◆ REQUIRED ACTION ◆
For the entries below, the result should be an exact transcription of the lines from the one with "GUICtrlSetPos GUICtrlSetResizing GUICtrlSetState" up to and including the one with "GUISetHelp GUISetIcon GUISetOnEvent", and only those.

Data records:
(** autoit *)
Definition lang_autoit : M language :=
  let KEYWORDS := js "ByRef Case Const ContinueCase ContinueLoop " ++
      js "Default Dim Do Else ElseIf EndFunc EndIf EndSelect " ++
      js "EndSwitch EndWith Enum Exit ExitLoop For Func " ++
      js "Global If In Local Next ReDim Return Select Static " ++
      js "Step Switch Then To Until Volatile WEnd While With" in
  let LITERAL := js "True False And Null Not Or" in
  let BUILT_IN :=
      js "Abs ACos AdlibRegister AdlibUnRegister Asc AscW ASin Assign ATan AutoItSetOption AutoItWinGetTitle AutoItWinSetTitle " ++
      js "Beep Binary BinaryLen BinaryMid BinaryToString BitAND BitNOT BitOR BitRotate BitShift BitXOR BlockInput " ++
      js "Break Call CDTray Ceiling Chr ChrW ClipGet ClipPut ConsoleRead ConsoleWrite ConsoleWriteError ControlClick " ++
      js "ControlCommand ControlDisable ControlEnable ControlFocus ControlGetFocus ControlGetHandle ControlGetPos " ++
      js "ControlGetText ControlHide ControlListView ControlMove ControlSend ControlSetText ControlShow ControlTreeView " ++
      js "Cos Dec DirCopy DirCreate DirGetSize DirMove DirRemove DllCall DllCallAddress DllCallbackFree DllCallbackGetPtr " ++
      js "DllCallbackRegister DllClose DllOpen DllStructCreate DllStructGetData DllStructGetPtr DllStructGetSize " ++
      js "DllStructSetData DriveGetDrive DriveGetFileSystem DriveGetLabel DriveGetSerial DriveGetType DriveMapAdd " ++
      js "DriveMapDel DriveMapGet DriveSetLabel DriveSpaceFree DriveSpaceTotal DriveStatus EnvGet EnvSet EnvUpdate " ++
      js "Eval Execute Exp FileChangeDir FileClose FileCopy FileCreateNTFSLink FileCreateShortcut FileDelete FileExists " ++
      js "FileFindFirstFile FileFindNextFile FileFlush FileGetAttrib FileGetEncoding FileGetLongName FileGetPos " ++
      js "FileGetShortcut FileGetShortName FileGetSize FileGetTime FileGetVersion FileInstall FileMove FileOpen " ++
      js "FileOpenDialog FileRead FileReadLine FileReadToArray FileRecycle FileRecycleEmpty FileSaveDialog FileSelectFolder " ++
      js "FileSetAttrib FileSetEnd FileSetPos FileSetTime FileWrite FileWriteLine Floor FtpSetProxy FuncName GUICreate " ++
      js "GUICtrlCreateAvi GUICtrlCreateButton GUICtrlCreateCheckbox GUICtrlCreateCombo GUICtrlCreateContextMenu " ++
      js "GUICtrlCreateDate GUICtrlCreateDummy GUICtrlCreateEdit GUICtrlCreateGraphic GUICtrlCreateGroup GUICtrlCreateIcon " ++
      js "GUICtrlCreateInput GUICtrlCreateLabel GUICtrlCreateList GUICtrlCreateListView GUICtrlCreateListViewItem " ++
      js "GUICtrlCreateMenu GUICtrlCreateMenuItem GUICtrlCreateMonthCal GUICtrlCreateObj GUICtrlCreatePic GUICtrlCreateProgress " ++
      js "GUICtrlCreateRadio GUICtrlCreateSlider GUICtrlCreateTab GUICtrlCreateTabItem GUICtrlCreateTreeView GUICtrlCreateTreeViewItem " ++
      js "GUICtrlCreateUpdown GUICtrlDelete GUICtrlGetHandle GUICtrlGetState GUICtrlRead GUICtrlRecvMsg GUICtrlRegisterListViewSort " ++
      js "GUICtrlSendMsg GUICtrlSendToDummy GUICtrlSetBkColor GUICtrlSetColor GUICtrlSetCursor GUICtrlSetData " ++
      js "GUICtrlSetDefBkColor GUICtrlSetDefColor GUICtrlSetFont GUICtrlSetGraphic GUICtrlSetImage GUICtrlSetLimit " ++
      js "GUICtrlSetOnEvent GUICtrlSetPos GUICtrlSetResizing GUICtrlSetState GUICtrlSetStyle GUICtrlSetTip GUIDelete " ++
      js "GUIGetCursorInfo GUIGetMsg GUIGetStyle GUIRegisterMsg GUISetAccelerators GUISetBkColor GUISetCoord GUISetCursor " ++
      js "GUISetFont GUISetHelp GUISetIcon GUISetOnEvent GUISetState GUISetStyle GUIStartGroup GUISwitch Hex HotKeySet " ++
      js "HttpSetProxy HttpSetUserAgent HWnd InetClose InetGet InetGetInfo InetGetSize InetRead IniDelete IniRead " ++
      js "IniReadSection IniReadSectionNames IniRenameSection IniWrite IniWriteSection InputBox Int IsAdmin IsArray " ++
      js "IsBinary IsBool IsDeclared IsDllStruct IsFloat IsFunc IsHWnd IsInt IsKeyword IsNumber IsObj IsPtr IsString " ++
      js "Log MemGetStats Mod MouseClick MouseClickDrag MouseDown MouseGetCursor MouseGetPos MouseMove MouseUp " ++
      js "MouseWheel MsgBox Number ObjCreate ObjCreateInterface ObjEvent ObjGet ObjName OnAutoItExitRegister OnAutoItExitUnRegister " ++
      js "Ping PixelChecksum PixelGetColor PixelSearch ProcessClose ProcessExists ProcessGetStats ProcessList " ++
      js "ProcessSetPriority ProcessWait ProcessWaitClose ProgressOff ProgressOn ProgressSet Ptr Random RegDelete " ++
      js "RegEnumKey RegEnumVal RegRead RegWrite Round Run RunAs RunAsWait RunWait Send SendKeepActive SetError " ++
      js "SetExtended ShellExecute ShellExecuteWait Shutdown Sin Sleep SoundPlay SoundSetWaveVolume SplashImageOn " ++
      js "SplashOff SplashTextOn Sqrt SRandom StatusbarGetText StderrRead StdinWrite StdioClose StdoutRead String " ++
      js "StringAddCR StringCompare StringFormat StringFromASCIIArray StringInStr StringIsAlNum StringIsAlpha " ++
      js "StringIsASCII StringIsDigit StringIsFloat StringIsInt StringIsLower StringIsSpace StringIsUpper StringIsXDigit " ++
      js "StringLeft StringLen StringLower StringMid StringRegExp StringRegExpReplace StringReplace StringReverse " ++
      js "StringRight StringSplit StringStripCR StringStripWS StringToASCIIArray StringToBinary StringTrimLeft " ++
      js "StringTrimRight StringUpper Tan TCPAccept TCPCloseSocket TCPConnect TCPListen TCPNameToIP TCPRecv TCPSend " ++
      js "TCPShutdown, UDPShutdown TCPStartup, UDPStartup TimerDiff TimerInit ToolTip TrayCreateItem TrayCreateMenu " ++
      js "TrayGetMsg TrayItemDelete TrayItemGetHandle TrayItemGetState TrayItemGetText TrayItemSetOnEvent TrayItemSetState " ++
      js "TrayItemSetText TraySetClick TraySetIcon TraySetOnEvent TraySetPauseIcon TraySetState TraySetToolTip " ++
      js "TrayTip UBound UDPBind UDPCloseSocket UDPOpen UDPRecv UDPSend VarGetType WinActivate WinActive WinClose " ++
      js "WinExists WinFlash WinGetCaretPos WinGetClassList WinGetClientSize WinGetHandle WinGetPos WinGetProcess " ++
      js "WinGetState WinGetText WinGetTitle WinKill WinList WinMenuSelectItem WinMinimizeAll WinMinimizeAllUndo " ++
      js "WinMove WinSetOnTop WinSetState WinSetTitle WinSetTrans WinWait" in
  let* m1 := COMMENT (js ";") (js "$") [Relevance 0] in
  let* m2 := COMMENT (js "#cs") (js "#ce") [] in
  let* m3 := COMMENT (js "#comments-start") (js "#comments-end") [] in
  let* COMMENT' := new [Variants [[AllOf m1]; [AllOf m2]; [AllOf m3]]] in
  let* VARIABLE := new [Begin (js "\$[A-z0-9_]+")] in
  let* m4 := new [Begin (js "＂＂"); Relevance 0] in
  let* m5 := new [Begin (js "''"); Relevance 0] in
  let* STRING := new [ClassName (js "string"); Variants [[Begin (js "＂"); End_ (js "＂"); Contains [CRef m4]];
      [Begin (js "'"); End_ (js "'"); Contains [CRef m5]]]] in
  let* NUMBER := new [Variants [[AllOf BINARY_NUMBER_MODE]; [AllOf C_NUMBER_MODE]]] in
  let* m6 := new [Begin (js "\\\n"); Relevance 0] in
  let* m7 := new [Begin (js "＂＂"); Relevance 0] in
  let* m8 := new [Begin (js "''"); Relevance 0] in
  let* m9 := new [ClassName (js "meta-string"); Variants [[Begin (js "<"); End_ (js ">")]; [Begin (js "＂");
      End_ (js "＂"); Contains [CRef m7]]; [Begin (js "'"); End_ (js "'"); Contains [CRef m8]]]] in
  let* m10 := new [BeginKeywords (js "include"); Keywords (KObj [(js "meta-keyword", js "include")]); End_ (js "$");
      Contains [CRef STRING; CRef m9]] in
  let* PREPROCESSOR := new [ClassName (js "meta"); Begin (js "#"); End_ (js "$");
      Keywords (KObj [(js "meta-keyword", js "comments include include-once NoTrayIcon OnAutoItStartRegister pragma compile RequireAdmin")]);
      Contains [CRef m6; CRef m10; CRef STRING; CRef COMMENT']] in
  let* CONSTANT := new [ClassName (js "symbol"); Begin (js "@[A-z0-9_]+")] in
  let* m11 := new [ClassName (js "params"); Begin (js "\("); End_ (js "\)"); Contains [CRef VARIABLE; CRef STRING;
      CRef NUMBER]] in
  let* FUNCTION := new [ClassName (js "function"); BeginKeywords (js "Func"); End_ (js "$"); Illegal (js "\$|\[|%");
      Contains [CRef UNDERSCORE_TITLE_MODE; CRef m11]] in
  lang (mkLP true [] false) [Illegal (js "\/\*"); Keywords (KObj [(js "keyword", KEYWORDS);
      (js "built_in", BUILT_IN); (js "literal", LITERAL)]); Contains [CRef COMMENT'; CRef VARIABLE; CRef STRING;
      CRef NUMBER; CRef PREPROCESSOR; CRef CONSTANT; CRef FUNCTION]].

◆ EXERCISE OUTPUT ◆
      js "GUICtrlSetOnEvent GUICtrlSetPos GUICtrlSetResizing GUICtrlSetState GUICtrlSetStyle GUICtrlSetTip GUIDelete " ++
      js "GUIGetCursorInfo GUIGetMsg GUIGetStyle GUIRegisterMsg GUISetAccelerators GUISetBkColor GUISetCoord GUISetCursor " ++
      js "GUISetFont GUISetHelp GUISetIcon GUISetOnEvent GUISetState GUISetStyle GUIStartGroup GUISwitch Hex HotKeySet " ++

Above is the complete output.